Your answer must hold only the lines below from the line containing "(Py.int (balance" through the line containing "destruct (Qle_bool (1", each reproduced exactly.

:: LISTED RECORDS ::
+++++

(** The pass leaves on every listed object what its body computes from
    the object's state before the pass, also when an object is listed more
    than once. *)
Lemma post_merge_inside (r : ref) (f : field) :
  forall (consolidated : list ref) (h : heap),
    In r consolidated -> post_merge h consolidated r f = consolidate (h r) f.
Proof.
  induction consolidated as [|r0 rest IH]; intros h Hin; [contradiction|].
  change (post_merge h (r0 :: rest))
    with (post_merge (store h r0 (consolidate (h r0))) rest).
  destruct (in_dec Nat.eq_dec r rest) as [Hrest|Hrest].
  - rewrite (IH _ Hrest).
    destruct (Nat.eq_dec r r0) as [->|Hne].
    + rewrite store_same. apply consolidate_idempotent.
    + now rewrite store_other.
  - rewrite (post_merge_outside r rest _ Hrest).
    destruct Hin as [<-|Hin]; [|contradiction].
    now rewrite store_same.
Qed.

Lemma consolidate_pass_ext (it it' : Item) :
  (forall f, it' f = it f) ->
  is_passport_type it' = is_passport_type it.
Proof. intros E. unfold is_passport_type. now rewrite E. Qed.

Section Output.

Variable ratio_above : str -> str -> bool.

(** C3: in the output of [fuzzy_merge_data], a record whose identity type
    is Paspor, Passport or Visa (in any case) and whose passport number is
    set has the passport number as identity number; and a record that
    left the merge loop with a passport number, no identity number and any
    other identity type has the passport number as identity number and the
    identity type "Paspor". *)
Theorem fuzzy_merge_consolidates (h : heap) (data_list : list ref) (r : ref) :
  let merged := fst (merge_loop ratio_above h [] data_list) in
  let out := fst (fuzzy_merge_data ratio_above h data_list) in
  In r (snd (fuzzy_merge_data ratio_above h data_list)) ->
  (is_passport_type (out r) = true -> out r no_paspor <> [] ->
   out r no_identitas = out r no_paspor)
  /\ (is_passport_type (merged r) = false -> merged r no_paspor <> [] ->
      merged r no_identitas = [] ->
      out r no_identitas = merged r no_paspor
      /\ out r jenis_identitas = lit "Paspor").
Proof.
  intros merged out Hin. unfold fuzzy_merge_data in *. cbn [fst snd] in *.
  subst out. fold merged.
  assert (Hout : forall f, post_merge merged
                             (snd (merge_loop ratio_above h [] data_list)) r f
                           = consolidate (merged r) f)
    by (intros f; now apply post_merge_inside).
  split.
  - intros Htype Hp. rewrite !Hout.
    rewrite (consolidate_pass_ext _ _ Hout) in Htype.
    rewrite Hout in Hp. apply truthy_nonempty in Hp.
    now apply consolidate_consistent.
  - intros Htype Hp Hi. rewrite !Hout.
    apply truthy_nonempty in Hp.
    destruct (consolidate_cases (merged r))
      as [(Ht & _)|[(_ & _ & _ & ->)|(_ & _ & Hkeep)]].
    + congruence.
    + split; reflexivity.
    + specialize (Hkeep Htype Hp). rewrite Hi in Hkeep. discriminate.
Qed.

End Output.

Lemma fuzzy_merge_consolidates_witness :
  let out := Cleaner.fuzzy_merge_data (fun _ _ => false) pilgrims [0; 1; 2] in
  snd out = [0; 2]
  /\ fst out 0 no_identitas = fst out 0 no_paspor
  /\ fst out 2 no_identitas
     = fst (Cleaner.merge_loop (fun _ _ => false) pilgrims [] [0; 1; 2])
           2 no_paspor
  /\ fst out 2 jenis_identitas = lit "Paspor".
Proof.
  cbv zeta. split; [vm_compute; reflexivity|].
  assert (In0 : In 0 (snd (Cleaner.fuzzy_merge_data (fun _ _ => false)
                             pilgrims [0; 1; 2])))
    by (vm_compute; left; reflexivity).
  assert (In2 : In 2 (snd (Cleaner.fuzzy_merge_data (fun _ _ => false)
                             pilgrims [0; 1; 2])))
    by (vm_compute; right; left; reflexivity).
  pose proof (fuzzy_merge_consolidates _ _ _ _ In0) as H0.
  pose proof (fuzzy_merge_consolidates _ _ _ _ In2) as H2.
  cbv zeta in H0, H2. destruct H0 as [H0 _]. destruct H2 as [_ H2].
  split.
  - apply H0.
    + vm_compute; reflexivity.
    + vm_compute; discriminate.
  - apply H2.
    + vm_compute; reflexivity.
    + vm_compute; discriminate.
    + vm_compute; reflexivity.
Defined.

End ConsolidateFacts.

(** ** validators.py *)

Module ValidatorFacts.

Import Re ReFacts Validators Scenarios.

(** *** Substrings *)

Lemma starts_with_length (n s : str) :
  starts_with n s = true -> List.length n <= List.length s.
Proof.
  revert s; induction n as [|x n IH]; intros [|y s] H; simpl in *;
    try lia; try discriminate.
  apply andb_true_iff in H as [_ H]. apply IH in H. lia.
Qed.
(** The two ways [calculate_position_size] ends: with 0, or with the
    clamped least of its five truncated bounds. *)
Lemma position_size_cases (today : string) (rm : RiskManager)
    (signal : TradeSignal) (balance : Q) (cents : Z) :
  let rm' := _reset_daily_if_needed today rm in
  let cpc := inject_Z cents / 100 in
  fst (calculate_position_size today rm signal balance cents) = 0%Z
  \/ (0 < cpc
      /\ fst (calculate_position_size today rm signal balance cents)
         = Z.max 0
             (Z.min
                (Py.int (balance
                         * kelly_criterion rm (estimated_probability signal)
                             ((1 - cpc) / cpc) / cpc))
                (Z.min (max_position_size rm)
                   (Z.min (Py.int (max_trade_cost rm / cpc))
                      (Z.min
                         (Py.int
                            (Py.max 0
                               (balance
                                * (max_portfolio_exposure_pct rm / 100)
                                - Py.sum_values (_open_positions rm))
                             / cpc))
                         (Py.int
                            (Py.max 0
                               (max_daily_loss rm
                                - Py.abs
                                    (Py.min 0 (total_pnl (_daily_pnl rm'))))
                             / cpc))))))).
Proof.
intros rm' cpc. unfold calculate_position_size. fold rm'.
destruct ((cents <=? 0)%Z || Qle_bool balance 0) eqn:Eg;
  [left; reflexivity |].
apply orb_false_iff in Eg as [Ec Eb]. apply Z.leb_gt in Ec.
pose proof (cents_pos cents Ec) as Hcpc. fold cpc in Hcpc |- *.
destruct (Qle_bool (1 - cpc) 0); [left; reflexivity |].
right. split; [exact Hcpc |].
assert (Py.ltb 0 cpc = true) as -> by (apply ltb_lt; exact Hcpc).
cbn [fst].
assert (Em : max_position_size rm' = max_position_size rm
             /\ max_trade_cost rm' = max_trade_cost rm
             /\ max_portfolio_exposure_pct rm' = max_portfolio_exposure_pct rm
             /\ max_daily_loss rm' = max_daily_loss rm
             /\ kelly_criterion rm' = kelly_criterion rm
             /\ _open_positions rm' = _open_positions rm).
{ unfold rm'. destruct (reset_cases today rm) as [[_ ->] | [_ ->]];
    repeat split; reflexivity. }
destruct Em as (-> & -> & -> & -> & -> & ->). reflexivity.
Qed.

+++++

:: ANSWER SPACE ::
                (Py.int (balance
                         * kelly_criterion rm (estimated_probability signal)
                             ((1 - cpc) / cpc) / cpc))
                (Z.min (max_position_size rm)
                   (Z.min (Py.int (max_trade_cost rm / cpc))
                      (Z.min
                         (Py.int
                            (Py.max 0
                               (balance
                                * (max_portfolio_exposure_pct rm / 100)
                                - Py.sum_values (_open_positions rm))
                             / cpc))
                         (Py.int
                            (Py.max 0
                               (max_daily_loss rm
                                - Py.abs
                                    (Py.min 0 (total_pnl (_daily_pnl rm'))))
                             / cpc))))))).
Proof.
intros rm' cpc. unfold calculate_position_size. fold rm'.
destruct ((cents <=? 0)%Z || Qle_bool balance 0) eqn:Eg;
  [left; reflexivity |].
apply orb_false_iff in Eg as [Ec Eb]. apply Z.leb_gt in Ec.
pose proof (cents_pos cents Ec) as Hcpc. fold cpc in Hcpc |- *.
destruct (Qle_bool (1 - cpc) 0); [left; reflexivity |].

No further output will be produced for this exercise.